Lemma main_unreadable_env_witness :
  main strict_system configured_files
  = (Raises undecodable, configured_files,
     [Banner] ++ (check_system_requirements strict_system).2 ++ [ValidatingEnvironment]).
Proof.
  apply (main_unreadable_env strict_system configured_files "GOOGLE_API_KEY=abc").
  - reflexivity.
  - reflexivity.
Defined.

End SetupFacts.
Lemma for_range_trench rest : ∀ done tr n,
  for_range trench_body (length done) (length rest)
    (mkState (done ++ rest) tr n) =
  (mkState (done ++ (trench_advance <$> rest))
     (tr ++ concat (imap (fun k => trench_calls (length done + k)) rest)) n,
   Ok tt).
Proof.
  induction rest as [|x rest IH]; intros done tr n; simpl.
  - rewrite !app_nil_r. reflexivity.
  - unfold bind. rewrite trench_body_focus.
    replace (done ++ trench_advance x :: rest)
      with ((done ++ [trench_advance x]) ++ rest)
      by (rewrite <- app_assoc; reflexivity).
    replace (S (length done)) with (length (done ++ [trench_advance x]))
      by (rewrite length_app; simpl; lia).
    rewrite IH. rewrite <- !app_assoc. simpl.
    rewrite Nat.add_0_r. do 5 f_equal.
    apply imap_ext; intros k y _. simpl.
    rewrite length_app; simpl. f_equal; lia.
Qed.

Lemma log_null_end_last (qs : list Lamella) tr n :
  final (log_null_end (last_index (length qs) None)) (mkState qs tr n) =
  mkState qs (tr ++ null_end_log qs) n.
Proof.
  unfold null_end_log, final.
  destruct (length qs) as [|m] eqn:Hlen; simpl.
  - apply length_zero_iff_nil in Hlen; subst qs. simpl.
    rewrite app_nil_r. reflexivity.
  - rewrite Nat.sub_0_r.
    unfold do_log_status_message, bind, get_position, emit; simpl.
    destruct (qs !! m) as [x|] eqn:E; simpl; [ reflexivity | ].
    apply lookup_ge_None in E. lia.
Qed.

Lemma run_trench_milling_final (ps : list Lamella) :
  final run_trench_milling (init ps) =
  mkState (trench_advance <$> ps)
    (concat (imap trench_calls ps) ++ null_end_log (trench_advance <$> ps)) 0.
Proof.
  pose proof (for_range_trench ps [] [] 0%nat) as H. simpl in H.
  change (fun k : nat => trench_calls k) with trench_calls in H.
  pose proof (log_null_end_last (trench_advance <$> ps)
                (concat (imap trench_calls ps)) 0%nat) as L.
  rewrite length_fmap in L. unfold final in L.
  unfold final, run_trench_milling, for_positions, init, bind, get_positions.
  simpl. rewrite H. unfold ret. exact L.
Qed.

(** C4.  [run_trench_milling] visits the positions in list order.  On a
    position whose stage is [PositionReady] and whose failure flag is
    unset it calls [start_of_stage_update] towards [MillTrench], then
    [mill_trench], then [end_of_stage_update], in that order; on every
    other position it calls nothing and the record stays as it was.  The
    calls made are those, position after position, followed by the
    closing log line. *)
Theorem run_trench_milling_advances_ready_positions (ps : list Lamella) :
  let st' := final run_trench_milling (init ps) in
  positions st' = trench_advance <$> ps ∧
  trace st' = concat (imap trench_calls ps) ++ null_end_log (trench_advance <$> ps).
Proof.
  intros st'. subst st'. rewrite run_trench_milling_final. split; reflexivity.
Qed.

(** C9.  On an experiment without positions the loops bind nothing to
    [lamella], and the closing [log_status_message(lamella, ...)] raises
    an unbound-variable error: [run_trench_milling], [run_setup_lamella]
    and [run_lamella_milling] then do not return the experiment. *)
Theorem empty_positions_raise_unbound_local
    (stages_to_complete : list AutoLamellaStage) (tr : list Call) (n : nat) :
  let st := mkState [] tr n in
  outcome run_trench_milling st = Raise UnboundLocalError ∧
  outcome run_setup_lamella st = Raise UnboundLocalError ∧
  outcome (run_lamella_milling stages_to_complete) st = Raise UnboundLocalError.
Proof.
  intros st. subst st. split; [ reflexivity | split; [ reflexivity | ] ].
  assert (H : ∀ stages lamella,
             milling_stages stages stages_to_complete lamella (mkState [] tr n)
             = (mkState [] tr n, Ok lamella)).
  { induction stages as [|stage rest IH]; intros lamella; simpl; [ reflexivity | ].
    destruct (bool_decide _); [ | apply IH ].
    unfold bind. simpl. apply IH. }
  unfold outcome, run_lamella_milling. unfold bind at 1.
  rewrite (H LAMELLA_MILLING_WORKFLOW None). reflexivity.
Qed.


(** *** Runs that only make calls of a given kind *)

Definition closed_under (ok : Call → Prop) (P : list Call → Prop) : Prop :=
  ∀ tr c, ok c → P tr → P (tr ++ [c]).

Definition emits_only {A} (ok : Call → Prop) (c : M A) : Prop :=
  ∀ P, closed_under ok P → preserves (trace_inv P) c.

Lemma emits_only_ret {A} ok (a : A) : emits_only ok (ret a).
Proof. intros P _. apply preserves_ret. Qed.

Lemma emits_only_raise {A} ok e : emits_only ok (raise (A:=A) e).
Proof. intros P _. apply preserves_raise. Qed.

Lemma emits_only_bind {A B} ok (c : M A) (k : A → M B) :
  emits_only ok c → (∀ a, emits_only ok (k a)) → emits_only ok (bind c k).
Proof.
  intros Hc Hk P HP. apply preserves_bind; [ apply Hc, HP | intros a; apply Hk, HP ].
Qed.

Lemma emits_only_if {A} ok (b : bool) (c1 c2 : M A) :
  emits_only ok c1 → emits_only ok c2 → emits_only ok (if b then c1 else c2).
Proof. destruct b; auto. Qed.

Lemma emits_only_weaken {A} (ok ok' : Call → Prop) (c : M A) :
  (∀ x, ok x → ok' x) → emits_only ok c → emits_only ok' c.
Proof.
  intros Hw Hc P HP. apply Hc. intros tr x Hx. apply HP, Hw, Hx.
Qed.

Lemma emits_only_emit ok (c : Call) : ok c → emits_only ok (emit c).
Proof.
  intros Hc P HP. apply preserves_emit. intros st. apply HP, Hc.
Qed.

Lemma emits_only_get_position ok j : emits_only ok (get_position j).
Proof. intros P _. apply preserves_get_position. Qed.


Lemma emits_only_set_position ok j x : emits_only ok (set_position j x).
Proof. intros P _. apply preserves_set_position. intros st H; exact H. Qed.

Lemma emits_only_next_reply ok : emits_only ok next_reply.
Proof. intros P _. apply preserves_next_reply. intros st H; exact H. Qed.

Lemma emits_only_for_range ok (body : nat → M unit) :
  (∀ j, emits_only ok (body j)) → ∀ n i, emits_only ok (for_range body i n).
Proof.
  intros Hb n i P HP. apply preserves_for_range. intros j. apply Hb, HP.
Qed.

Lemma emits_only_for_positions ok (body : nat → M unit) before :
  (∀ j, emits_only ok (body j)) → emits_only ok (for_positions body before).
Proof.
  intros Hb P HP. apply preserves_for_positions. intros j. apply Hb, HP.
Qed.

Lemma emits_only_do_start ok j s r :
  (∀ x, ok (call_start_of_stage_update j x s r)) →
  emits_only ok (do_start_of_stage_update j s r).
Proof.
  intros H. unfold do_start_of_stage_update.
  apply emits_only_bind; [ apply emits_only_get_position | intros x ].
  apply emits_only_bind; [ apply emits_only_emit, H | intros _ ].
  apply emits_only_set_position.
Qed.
━━━━━━━━━━
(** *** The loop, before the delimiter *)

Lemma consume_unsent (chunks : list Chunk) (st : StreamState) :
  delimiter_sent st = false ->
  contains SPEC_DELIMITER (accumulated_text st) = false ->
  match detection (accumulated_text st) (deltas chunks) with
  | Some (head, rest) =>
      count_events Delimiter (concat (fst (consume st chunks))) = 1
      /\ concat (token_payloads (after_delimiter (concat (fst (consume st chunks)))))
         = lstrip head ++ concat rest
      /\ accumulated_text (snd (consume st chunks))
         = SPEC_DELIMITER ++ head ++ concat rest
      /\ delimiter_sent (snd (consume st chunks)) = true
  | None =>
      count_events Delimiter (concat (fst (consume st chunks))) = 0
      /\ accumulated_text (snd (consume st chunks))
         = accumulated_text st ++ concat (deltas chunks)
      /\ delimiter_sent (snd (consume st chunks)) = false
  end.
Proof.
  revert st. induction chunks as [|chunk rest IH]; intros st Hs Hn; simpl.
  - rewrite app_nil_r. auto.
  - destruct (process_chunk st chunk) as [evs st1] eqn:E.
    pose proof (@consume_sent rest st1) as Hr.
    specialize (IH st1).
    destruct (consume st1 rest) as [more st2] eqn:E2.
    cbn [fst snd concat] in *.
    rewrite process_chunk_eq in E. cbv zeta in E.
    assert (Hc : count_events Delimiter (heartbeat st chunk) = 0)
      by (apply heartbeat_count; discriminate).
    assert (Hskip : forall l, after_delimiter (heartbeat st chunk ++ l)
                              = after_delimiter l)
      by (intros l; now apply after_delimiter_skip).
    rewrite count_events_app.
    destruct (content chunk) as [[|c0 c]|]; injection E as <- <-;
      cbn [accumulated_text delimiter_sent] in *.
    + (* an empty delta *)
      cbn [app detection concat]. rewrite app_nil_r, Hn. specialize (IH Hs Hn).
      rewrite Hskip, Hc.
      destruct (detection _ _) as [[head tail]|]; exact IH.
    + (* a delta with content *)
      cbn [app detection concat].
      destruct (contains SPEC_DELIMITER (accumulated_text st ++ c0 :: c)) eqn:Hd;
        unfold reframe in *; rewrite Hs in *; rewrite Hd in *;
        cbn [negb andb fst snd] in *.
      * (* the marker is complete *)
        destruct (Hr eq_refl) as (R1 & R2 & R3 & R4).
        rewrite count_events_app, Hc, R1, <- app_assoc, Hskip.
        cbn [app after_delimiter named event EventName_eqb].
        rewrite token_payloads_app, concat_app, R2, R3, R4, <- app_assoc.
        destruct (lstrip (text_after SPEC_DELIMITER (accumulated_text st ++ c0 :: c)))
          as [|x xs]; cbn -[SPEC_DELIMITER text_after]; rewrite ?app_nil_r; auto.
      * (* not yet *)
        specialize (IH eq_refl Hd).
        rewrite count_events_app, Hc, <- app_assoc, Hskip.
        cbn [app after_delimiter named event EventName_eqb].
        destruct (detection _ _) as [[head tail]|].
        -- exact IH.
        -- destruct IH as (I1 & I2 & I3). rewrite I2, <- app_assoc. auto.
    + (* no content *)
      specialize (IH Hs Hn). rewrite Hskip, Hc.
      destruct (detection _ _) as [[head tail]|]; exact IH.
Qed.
━━━━━━━━━━
Activity:
Above are records; repeat only the lines starting at the line with "Proof. intros P _. apply preserves_set_position." and ending at the line with "Lemma emits_only_do_start ok", exactly as they appear, both included.

Completed task:
Proof. intros P _. apply preserves_set_position. intros st H; exact H. Qed.

Lemma emits_only_next_reply ok : emits_only ok next_reply.
Proof. intros P _. apply preserves_next_reply. intros st H; exact H. Qed.

Lemma emits_only_for_range ok (body : nat → M unit) :
  (∀ j, emits_only ok (body j)) → ∀ n i, emits_only ok (for_range body i n).
Proof.
  intros Hb n i P HP. apply preserves_for_range. intros j. apply Hb, HP.
Qed.

Lemma emits_only_for_positions ok (body : nat → M unit) before :
  (∀ j, emits_only ok (body j)) → emits_only ok (for_positions body before).
Proof.
  intros Hb P HP. apply preserves_for_positions. intros j. apply Hb, HP.
Qed.

Lemma emits_only_do_start ok j s r :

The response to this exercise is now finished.